How to Keep a Log of Your Reef Aquarium
Keeping an accurate, consistent log of your reef aquarium is something everyone in the hobby should do. It’s one of the simplest steps you can take to help ensure the health of your reef system over a long term, as it doesn’t cost any money, and doesn’t take very long.
There are 4 basic ways to obtain information for a log about your reef system.
This comprises of a series pictures which have been taken at a regular interval, to show the progression of the tank. It’s recommended to try and maintain a consistent point of view when taking the pictures. This is usually best accomplished by using a tripod, and taking note of the camera’s height and the tripod’s distance from the tank. It’s also a good idea to use the same zoom level and aperture settings between shots, and make sure the picture you take is a “full tank shot”-a picture where your entire tank is in-frame. Using the same light settings (especially if you have LED’s) in each picture is also important, because we all know a tank can completely transform under different spectrums and mixtures of lighting. The only time this isn’t feasible is when you’re upgrading your lights. This makes the pictures you’ve taken previously a very valuable resource to compare coral growth, and any positive or negative effects the new lighting may have. Taking the picture at or around the same time every day (usually best during the "peak" of whatever your lighting period is,to display similar polyp extension in all your photos. On that note it’s also a great idea to take a picture of all new coral additions to the tank, so you can monitor their growth/health over time. The interval between ‘full tank shots’ will vary between hobbyists, however most would agree that one picture every 2-4 weeks would be optimal to display the growth and progression of your tank. Sometimes it’s difficult for us to see changes in our tanks because we look at the tank so often. Being able to reference and compare pictures over time allows us to quantify these progressions much better than our memory serves us! It can be a tremendous feeling of accomplishment and satisfaction to see the progression your tank makes, and it’s also a great thing to show to others… so get out that camera and start taking pictures!
- Electronic data-logging
These are data logs which have been created by an aquarium controller (like an apex aquacontoller, reef keeper lite, ghl profilux). The most common water parameters recorded by these units are temperature, ph, salinity and ORP. Commonly, the software included with the controller will allow you to graph certain parameters to better visualize any changes or fluctuations. these logs are not commonly recorded long term, so their values should be included when your making your own log
An observational log is another useful way to document your reef aquarium, and include things for which a test kit may not exist, although will still be useful to document.

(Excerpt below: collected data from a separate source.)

Lemma first_seen_spec l : NoDup (first_seen l) ∧ ∀ x, x ∈ first_seen l ↔ x ∈ l.
Proof.
  unfold first_seen. enough (∀ acc, NoDup acc →
    NoDup (fold_left (λ acc x, if decide (x ∈ acc) then acc else acc ++ [x]) l acc) ∧
    ∀ x, x ∈ fold_left (λ acc x, if decide (x ∈ acc) then acc else acc ++ [x]) l acc ↔ x ∈ acc ∨ x ∈ l) as H.
  { destruct (H [] ltac:(constructor)) as [Hn Hx]. split; [done|]. intros x. rewrite Hx. set_solver. }
  induction l as [|x l IH]; intros acc Hacc; cbn [fold_left]; [split; [done|set_solver]|].
  destruct (IH (if decide (x ∈ acc) then acc else acc ++ [x])) as [Hn Hx].
  - case_decide; [done|]. apply NoDup_app. split_and!; [done|set_solver|apply NoDup_singleton].
  - split; [done|]. intros y. rewrite Hx. case_decide; set_solver.
Qed.
Lemma rootLoop_spec g threads raw st :
  seen st = list_to_set (r_roots st) →
  fold_left (rootStep g threads) raw st =
    {| seen := seen (fold_left (rootStep g threads) raw st);
       r_gcRoots := r_gcRoots st ++ omap (root_record g threads) raw;
       r_roots := fold_left (λ acc x, if decide (x ∈ acc) then acc else acc ++ [x]) (omap (root_target g) raw) (r_roots st) |}.
Proof.
  revert st. induction raw as [|r raw IH]; intros st Hseen; cbn [fold_left omap list_omap].
  - rewrite app_nil_r. by destruct st.
  - assert (seen (rootStep g threads st r) = list_to_set (r_roots (rootStep g threads st r)) ∧
      r_gcRoots (rootStep g threads st r) = r_gcRoots st ++ option_list (root_record g threads r) ∧
      r_roots (rootStep g threads st r) = fold_left (λ acc x, if decide (x ∈ acc) then acc else acc ++ [x]) (option_list (root_target g r)) (r_roots st)) as (H1 & H2 & H3).
    { unfold rootStep, root_record, root_target. destruct (Index g (root_id r)) as [i ok]. destruct ok; cbn -[decide].
      - rewrite Hseen. case_bool_decide as Hd; rewrite elem_of_list_to_set in Hd; cbn -[decide].
        + by rewrite decide_True.
        + rewrite decide_False by done. split_and!; [set_solver|done..].
      - by rewrite app_nil_r. }
    rewrite IH by done. rewrite H2, H3. f_equal.
    + rewrite <-app_assoc. f_equal. by destruct (root_record g threads r).
    + by destruct (root_target g r).
Qed.
Lemma sort_stable_object (l : list GCRoot) :
  StronglySorted (λ a b, Object a <= Object b) (sort_stable (λ a b, Object a <? Object b) l) ∧
  sort_stable (λ a b, Object a <? Object b) l ≡ₚ l.
Proof.
  unfold sort_stable. destruct (insertion_sort_ok (λ a b, Object a <? Object b) l) as [Hp _]. pose proof (insertion_sort_sorted (λ a b, Object a <? Object b) l) as Hs. split; [|done].
  specialize (Hs (strict_weak_key Object _ strict_weak_Z)). apply Sorted_StronglySorted in Hs; [|intros a b c; rewrite !Z.ltb_ge; lia].
  clear Hp. induction Hs as [|a k _ IH Ha]; [constructor|]. constructor; [done|]. eapply Forall_impl; [done|]. cbn. intros b. by rewrite Z.ltb_ge.
Qed.

(** *** The graph of a builder *)

Definition present (os : list object) (id : Z) : Prop := id ∈ (o_id <$> os).
#[export] Instance present_dec os id : Decision (present os id).
Proof. unfold present. apply _. Defined.

(** Object [i] of the graph is the object [o]: same class and size, and its
    edges are its references to objects of the dump, in order. *)
Definition is_object (g : ObjectGraph) (os : list object) (i : Z) (o : object) : Prop :=
  0 <= i < Len g ∧ get (ids g) i = o_id o ∧ get (class g) i = o_class o ∧ get (shallow g) i = o_shallow o ∧
  get (ids g) <$> row g i = filter (present os) (o_refs o).

Record represents (g : ObjectGraph) (b : graphBuilder) : Prop := {
  re_len : Len g = len (objects b);
  re_index id : (∃ i, Index g id = (i, true) ∧ 0 <= i < Len g ∧ get (ids g) i = id) ↔ present (objects b) id;
  re_absent id : ¬ present (objects b) id → Index g id = (-1, false);
  re_distinct : NoDup (b_ids b) → NoDup (ids g);
  re_object o : NoDup (b_ids b) → o ∈ objects b → ∃ i, Index g (o_id o) = (i, true) ∧ is_object g (objects b) i o;
  re_roots : get (ids g) <$> roots g = first_seen (filter (present (objects b)) (root_id <$> b_roots b));
  re_gcRoots : gcRoots g = sort_stable (λ a b, Object a <? Object b) (omap (root_record g (threadBySerial b)) (b_roots b));
}.

Lemma len_upto n : 0 <= n → len (upto 0 n) = n.
Proof. intros. unfold len, upto. rewrite length_seqZ. lia. Qed.
Lemma get_upto n i : 0 <= i < n → get (upto 0 n) i = i.
Proof. intros. apply get_lookup, lookup_seqZ. lia. Qed.
Lemma b_ids_objects b : o_id <$> objects b = b_ids b.
Proof.
  unfold objects. rewrite <-list_fmap_compose. apply array_ext; unfold len at 1; rewrite length_fmap; fold (len (upto 0 (len (b_ids b)))).
  - apply len_upto, len_nonneg.
  - rewrite len_upto by apply len_nonneg. intros i Hi. rewrite get_fmap by (rewrite len_upto; lia). by rewrite get_upto.
Qed.
Lemma len_objects b : len (objects b) = len (b_ids b).
Proof. unfold objects. unfold len at 1. rewrite length_fmap. fold (len (upto 0 (len (b_ids b)))). apply len_upto, len_nonneg. Qed.

Lemma first_seen_fmap (f : Z → Z) l : (∀ x y, x ∈ l → y ∈ l → f x = f y → x = y) → f <$> first_seen l = first_seen (f <$> l).
Proof.
  intros Hinj. unfold first_seen.
  enough (∀ k acc, (∀ x, x ∈ k → x ∈ l) → (∀ x, x ∈ acc → x ∈ l) →
    f <$> fold_left (λ acc x, if decide (x ∈ acc) then acc else acc ++ [x]) k acc =
    fold_left (λ acc x, if decide (x ∈ acc) then acc else acc ++ [x]) (f <$> k) (f <$> acc)) as H by (apply (H l []); set_solver).
  induction k as [|x k IH]; intros acc Hk Hacc; cbn [fold_left fmap list_fmap]; [done|].
  rewrite IH; [|set_solver|case_decide; set_solver]. f_equal. destruct (decide (x ∈ acc)) as [Hx|Hx].
  - rewrite decide_True; [done|]. by apply list_elem_of_fmap_2.
  - rewrite decide_False; [by rewrite fmap_app|]. intros (y & Hy & Hya)%list_elem_of_fmap. apply Hinj in Hy as ->; set_solver.
Qed.

(** A lookup that agrees with membership in [os]. *)
Definition index_ok (g : ObjectGraph) (os : list object) : Prop := ∀ id,
  (∃ i, 0 <= i < Len g ∧ get (ids g) i = id ∧ Index g id = (i, true) ∧ present os id) ∨
  (¬ present os id ∧ Index g id = (-1, false)).

Lemma index_targets g os {A} (key : A → Z) (l : list A) : index_ok g os →
  get (ids g) <$> omap (λ x, let '(i, ok) := Index g (key x) in if ok then Some i else None) l = filter (present os) (key <$> l).
Proof.
  intros Hok. induction l as [|x l IH]; [done|]. cbn [omap list_omap fmap list_fmap]. rewrite filter_cons.
  destruct (Hok (key x)) as [(i & Hi & Hid & -> & Hp)|(Hn & ->)].
  - rewrite decide_True by done. cbn [fmap list_fmap]. by rewrite Hid, IH.
  - by rewrite decide_False.
Qed.
Lemma elem_of_targets g os {A} (key : A → Z) (l : list A) i : index_ok g os →
  i ∈ omap (λ x, let '(i, ok) := Index g (key x) in if ok then Some i else None) l → 0 <= i < Len g.
Proof.
  intros Hok (x & Hx & Hi)%list_elem_of_omap. destruct (Hok (key x)) as [(j & Hj & _ & Hix & _)|(_ & Hix)]; rewrite Hix in Hi; by simplify_eq.
Qed.

Section Build.
Context {R : GoRuntime} {HR : RuntimeOk R}.
Variables (b : graphBuilder) (B : builder_ok b).

Lemma sorted_len : len (sortPerm b) = len (b_ids b).
Proof. unfold len at 1. rewrite (sortPerm_perm b B). unfold upto. rewrite length_seqZ. pose proof (len_nonneg (b_ids b)). lia. Qed.
Lemma sorted_range p : p ∈ sortPerm b ↔ 0 <= p < len (b_ids b).
Proof. rewrite (sortPerm_perm b B). apply elem_of_upto. Qed.
Lemma map_sorted (l : list Z) : len l = len (b_ids b) → map_each (idx l) (sortPerm b) = Ok (get l <$> sortPerm b).
Proof. intros Hl. apply map_each_ok. intros p Hp%sorted_range. apply idx_get. lia. Qed.

(** Lookup in any graph with the sorted ids. *)
Lemma sorted_index g : ids g = get (b_ids b) <$> sortPerm b →
  (∀ i j, 0 <= i < j → j < Len g → get (ids g) i <= get (ids g) j) ∧ Len g = len (b_ids b) ∧ index_ok g (objects b).
Proof.
  intros Hids. assert (Len g = len (b_ids b)) as Hl by (unfold Len; rewrite Hids; unfold len at 1; rewrite length_fmap; apply sorted_len).
  assert (∀ i j, 0 <= i < j → j < Len g → get (ids g) i <= get (ids g) j) as Hs.
  { intros i j Hi Hj. rewrite Hids, !get_fmap by (rewrite sorted_len; lia). apply sortPerm_sorted; [done..|lia]. }
  assert (ids g ≡ₚ b_ids b) as Hp.
  { rewrite Hids, (sortPerm_perm b B). apply reflexive_eq, array_ext; unfold len at 1; rewrite length_fmap; fold (len (upto 0 (len (b_ids b)))).
    - apply len_upto, len_nonneg.
    - rewrite len_upto by apply len_nonneg. intros i Hi. rewrite get_fmap by (rewrite len_upto; lia). by rewrite get_upto. }
  split_and!; [done..|]. intros id. unfold present. rewrite b_ids_objects. destruct (decide (id ∈ ids g)) as [Hin|Hn].
  - left. destruct (index_found g id) as (i & Hi & Hid & Hix); [rewrite Hl; apply B|done..|]. exists i. split_and!; [apply Hi|apply Hi|done|done|by apply (elem_of_Permutation_proper _ _ _ Hp)].
  - right. rewrite <-Hp. split; [done|]. by apply index_absent.
Qed.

Examples of useful observations to write down about your reef tank would be:
- the appearance, or disappearance of an algae or bacterial bloom,
- when a new addition to the tank has been made,
- if you noticed that a coral wasn’t looking very happy,
- when you started feeding a new kind of food,
- the date you began/changed your dosing regimen,
- when you deep clean (vinegar soak) your equipment,
- Anything else you feel might be worth remembering down the road!
- Water Parameter testsMost hobbyists combine their observational log and water parameter log into the same location.

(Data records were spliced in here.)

(* ===== verification/DomTheory.v ===== *)
(** * Dominators of a flow graph numbered in depth-first preorder

    The theory behind the dominator tree of [src/internal/heap/dominators.go]:
    a flow graph on [0 .. m-1] with root [0], a depth-first spanning tree
    given by [par], and the facts on semidominators of Lengauer and Tarjan.
    The facts about the numbering that a depth-first search establishes are the
    hypotheses of the section; [HeapDominators] discharges them for the search
    of the code. *)

From S2P Require Import Prelude.

(** Walks and dominance *)

Inductive path (E : Z → Z → Prop) : Z → Z → list Z → Prop :=
| path_one u : path E u u [u]
| path_cons u v w l : E u v → path E v w l → path E u w (u :: l).

Definition dom (E : Z → Z → Prop) (x v : Z) : Prop := ∀ l, path E 0 v l → x ∈ l.
(** [d] is the immediate dominator of [v]. *)
Definition is_idom (E : Z → Z → Prop) (v d : Z) : Prop :=
  dom E d v ∧ d ≠ v ∧ ∀ d', dom E d' v → d' ≠ v → dom E d' d.

Inductive anc (m : Z) (par : Z → Z) (u : Z) : Z → Prop :=
| anc_refl : anc m par u u
| anc_par v : 0 < v < m → anc m par u (par v) → anc m par u v.

(** What depth-first search gives: tree edges are edges, an edge to a later
    node goes to a descendant, and the descendants of a node are numbered
    contiguously. *)
Record dfs_tree (m : Z) (E : Z → Z → Prop) (par : Z → Z) : Prop := {
  dt_pos : 0 < m;
  dt_range : ∀ u v, E u v → 0 <= u < m ∧ 0 < v < m;
  dt_par : ∀ v, 0 < v < m → 0 <= par v < v ∧ E (par v) v;
  dt_edge : ∀ u v, E u v → u < v → anc m par u v;
  dt_interval : ∀ z v y, anc m par z y → z <= v <= y → anc m par z v;
}.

Water parameters (water quality) is arguably the most important single aspect of our hobby. Most of us own test kits for a variety of water parameters, and use them regularly. After performing these tests, it only takes a few more seconds to record these results. We strive to maintain very consistent water parameters, as it’s widely agreed that it plays a crucial role in proper animal husbandry. Recording these results and being able to view them over a given period of time allows you to ‘magnify’ any fluctuations in water parameters.
Common ways of recording this data would be:
- Paper notebook
- Paper calendar
- Electronic calendar
- Electronic spreadsheet
Most would agree that an electronic spreadsheet is the best means of chronicling your aquarium data. It allows you to very easily keep all your data neat, easy to read and access. You have unlimited space, and can easily backup your data (Store it in at least 3 places!) You can start simple by recording data, and add more complex bells and whistles like graphs for the data points you've recorded like your ph or temperature levels. There are templates you can find online which have a lot of the work done for you… Although, the best possible type of log is the one you’ll use! The log is no good if it’s empty! So pick whichever method you’re most comfortable with, as that’s the one you’re most likely to stick with and use over the long term.
To wrap everything up, keeping a consistent, accurate log of your reef aquarium is a very useful for more reasons than I could probably list, but here are a few major ones. If (and when) a problem arises, you have somewhere to go. You’ll have information from previous tests to be able to compare against whatever your current crisis involves. You'll know when you bought that fish, or when was the last time you 'really' cleaned your skimmer, how many heads your hammer coral started out as... You will also be able to provide a lot more information, faster, and easier (just cut and paste!) to anybody online who may be trying to help you.
Now, go…. start filling out your spreadsheet…. Setup your camera for your first bi-weekly full tank shot… The benefits far outweigh the time it’ll take to do, I promise!